Moreover, given that the heart of the current roaring inflation is in energy, food and other everyday commodities, the notion that the Fed will be in a position to back-off from its inflation battle when the market goes tilt fails to appreciate the political back-drop. To wit, during the next several quarters food prices will be soaring like at no time since the 1970s, even as the GOP pounds home the inflation story day after day to an outraged American public.

Accordingly, there will be no place for the Fed to hide or excuse to restart the printing presses.

UN Food Price Index

In the meanwhile, the fiscal bacchanalia continues. In a desperate bid to save their mid-terms bacon, the House Dems are ginning up another Covid-relief boondoggle that is not only too stupid for words, but actually so stupid that a decent phalanx of Republican’s are likely to support it in the House and Senate, thereby raising the odds considerably that it will get to Sleepy Joe’s desk.

The legislation were are referring to would add another $42 billion to the Restaurant Revitalization Fund, on top of the $28.6 billion that was previously approved in the American Rescue Plan that Democrats passed in March 2021. The funds would be directed to the tens of thousands of food service providers that allegedly lost out on funding in the first round of this gravy train.

The House legislation would also create a new Hard Hit Industries Award Program that would give up to $1 million grants to small businesses across all industries that suffered at least 40% pandemic-related revenue loss in 2020 and 2021, when compared with 2019 revenue.

In truth, the bill is nothing more than another blue-state bailout. Liberal governors and mayors destroyed small businesses for two years with endless lockdowns, and now their friends in Congress are looking to reward their bad decisions, to the tune of $42 billion.

As one wag noted, when Congress started this program a year ago, it became a buffet line for well-off woke corporations, including affiliates of Disney. So there is no reason to believe it won’t happen again.

Back then, soon after it opened, the Restaurant Revitalization Fund ran out of money. More than 278,000 businesses submitted applications for $72.2 billion in requested funds – far exceeding the available amount of $28.6 billion in restaurant grants.

As it happened, more than 100,000 businesses received funds during the first round of the program, including caterers, bars, breweries, wedding venues, airport concessions and wineries. But about 177,000 other businesses were turned away because there was not enough money, according the SBA.

But with election season fast approaching, you can count on the bipartisan duopoly to be sure that no “deserving” restaurant will be left behind, along with a lot of fraudsters, too.

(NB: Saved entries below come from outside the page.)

(** * The event service of fuwa: sequencing, persistence, fan-out, replay

    A shallow embedding of [server/event_service.go] (the gRPC event
    service), of the [events] table it writes to and of the SQL statements
    it runs against that table, followed by the properties of the event
    core stated against it.  Two users of the service are embedded as
    well: the helpers of [server/config_service.go] that publish
    configuration events, and the event handler of the desktop client
    ([app/client/events.go]), which consumes a subscription.

    Conventions of the embedding:
    - Go [int64] values are integers of [Z]; arithmetic that may overflow
      is wrapped with [wrap64].
    - a Go [map[string]string] is a [gmap string string]; indexing a Go map
      with an absent key gives the empty string ([go_index]).  A nil map
      and an empty map behave alike for every operation the service uses,
      so both are the empty [gmap].
    - a JSON text column holding a string map is represented by the map it
      encodes ([json.Marshal] followed by [json.Unmarshal] is the identity
      on [map[string]string]).
    - the wall clock ([time.Now]) is an argument of the operations that
      read it.
    - the store is the table of [migrations/..._create_events_table.sql]
      and the statements are those of [database/queries/events.sql], from
      which the Go wrappers the service calls are generated.
    - the connection to the store is assumed to work: a statement fails
      only when SQLite refuses it, which the insert does on its primary
      key and the query of GetEvents does on its limit. *)

From Stdlib Require Import ZArith Lia.
From stdpp Require Import base option list sorting strings pretty gmap.

#[local] Open Scope Z_scope.

(** ** Machine integers *)

Definition int64_max : Z := 2 ^ 63 - 1.
Definition int64_min : Z := - 2 ^ 63.

(** The value an [int64] holds after an addition that produced [z]. *)
Definition wrap64 (z : Z) : Z := Z.modulo (z + 2 ^ 63) (2 ^ 64) - 2 ^ 63.

Definition is_int64 (z : Z) : Prop := int64_min <= z <= int64_max.

(** ** Errors *)

(** The status codes of gRPC ([google.golang.org/grpc/codes]). *)
Inductive Code :=
| OK | Canceled | Unknown | InvalidArgument | DeadlineExceeded | NotFound
| AlreadyExists | PermissionDenied | ResourceExhausted | FailedPrecondition
| Aborted | OutOfRange | Unimplemented | Internal | Unavailable | DataLoss
| Unauthenticated.

(** Go [error] values met by the service: a gRPC status, an error of the
    SQL driver, an error of a stream's [Send]. *)
Inductive error :=
| Status (c : Code) (msg : string)
| SqlError (msg : string)
| StreamError (msg : string).

Definition Code_String (c : Code) : string :=
  match c with
  | OK => "OK"
  | Canceled => "Canceled"
  | Unknown => "Unknown"
  | InvalidArgument => "InvalidArgument"
  | DeadlineExceeded => "DeadlineExceeded"
  | NotFound => "NotFound"
  | AlreadyExists => "AlreadyExists"
  | PermissionDenied => "PermissionDenied"
  | ResourceExhausted => "ResourceExhausted"
  | FailedPrecondition => "FailedPrecondition"
  | Aborted => "Aborted"
  | OutOfRange => "OutOfRange"
  | Unimplemented => "Unimplemented"
  | Internal => "Internal"
  | Unavailable => "Unavailable"
  | DataLoss => "DataLoss"
  | Unauthenticated => "Unauthenticated"
  end.

(** [err.Error()], which is what the verb [%v] prints. *)
Definition Error (e : error) : string :=
  match e with
  | Status c msg => "rpc error: code = " +:+ Code_String c +:+ " desc = " +:+ msg
  | SqlError msg => msg
  | StreamError msg => msg
  end.

(** [status.Errorf(c, prefix ": %v", err)] *)
Definition Errorf (c : Code) (prefix : string) (err : error) : error :=
  Status c (prefix +:+ ": " +:+ Error err).

(** A dynamically typed value ([interface{}]) as the SQL driver hands it
    over for an aggregate column. *)
Inductive any :=
| AnyNil
| AnyInt64 (z : Z)
| AnyString (s : string).

(** Go's [m[k]] on a [map[string]string]. *)
Definition go_index (m : gmap string string) (k : string) : string :=
  default EmptyString (m !! k).

(** ** Protocol messages *)

Module pb.

Record Event := mkEvent {
  EventId : string;
  EventType : string;
  Scope : string;
  ActorId : string;
  Timestamp : option Z;            (* seconds since the epoch; None is nil *)
  Payload : option string;         (* the payload, by its JSON rendering *)
  Metadata : gmap string string;
  Sequence : Z
}.

Record PublishRequest := mkPublishRequest {
  PublishRequest_Event : option Event
}.

Record PublishResponse := mkPublishResponse {
  PublishResponse_EventId : string;
  PublishResponse_Sequence : Z;
  PublishResponse_Success : bool
}.

Record GetEventsRequest := mkGetEventsRequest {
  GetEventsRequest_Scope : string;
  GetEventsRequest_EventTypes : list string;
  GetEventsRequest_FromSequence : Z;
  GetEventsRequest_ToSequence : Z;
  GetEventsRequest_Limit : Z
}.

Record GetEventsResponse := mkGetEventsResponse {
  GetEventsResponse_Events : list Event;
  GetEventsResponse_HasMore : bool;
  GetEventsResponse_NextSequence : Z
}.

Record SubscribeRequest := mkSubscribeRequest {
  SubscribeRequest_EventTypes : list string;
  SubscribeRequest_Scopes : list string;
  SubscribeRequest_Filters : gmap string string;
  SubscribeRequest_FromSequence : Z
}.

End pb.

(** ** The store: the [events] table and its statements *)

Module database.

(** A row of [events]. [event_id] is the primary key; the nullable text
    columns are [option]s. *)
Record Event := mkEvent {
  EventID : string;
  EventType : string;
  Scope : string;
  ActorID : string;
  Timestamp : Z;
  Payload : option string;
  Metadata : option (gmap string string);
  Sequence : Z
}.

Record CreateEventParams := mkCreateEventParams {
  c_EventID : string;
  c_EventType : string;
  c_Scope : string;
  c_ActorID : string;
  c_Timestamp : Z;
  c_Payload : option string;
  c_Metadata : option (gmap string string);
  c_Sequence : Z
}.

After all, the results of earlier rounds of these SBA giveaways tell you all you need to know. With respect to the overall Paycheck Protection Program and the Economic Injury Disaster Loan, an SBA inspector general report in 2020 found $78.1 billion in potentially fraudulent loans and grants to ineligible entities.

So to paraphrase Senator Everett Dirksen’s famous quip about a “billion here, a billion there” of overall government spending, we have now reached the point where it applies to fraud alone.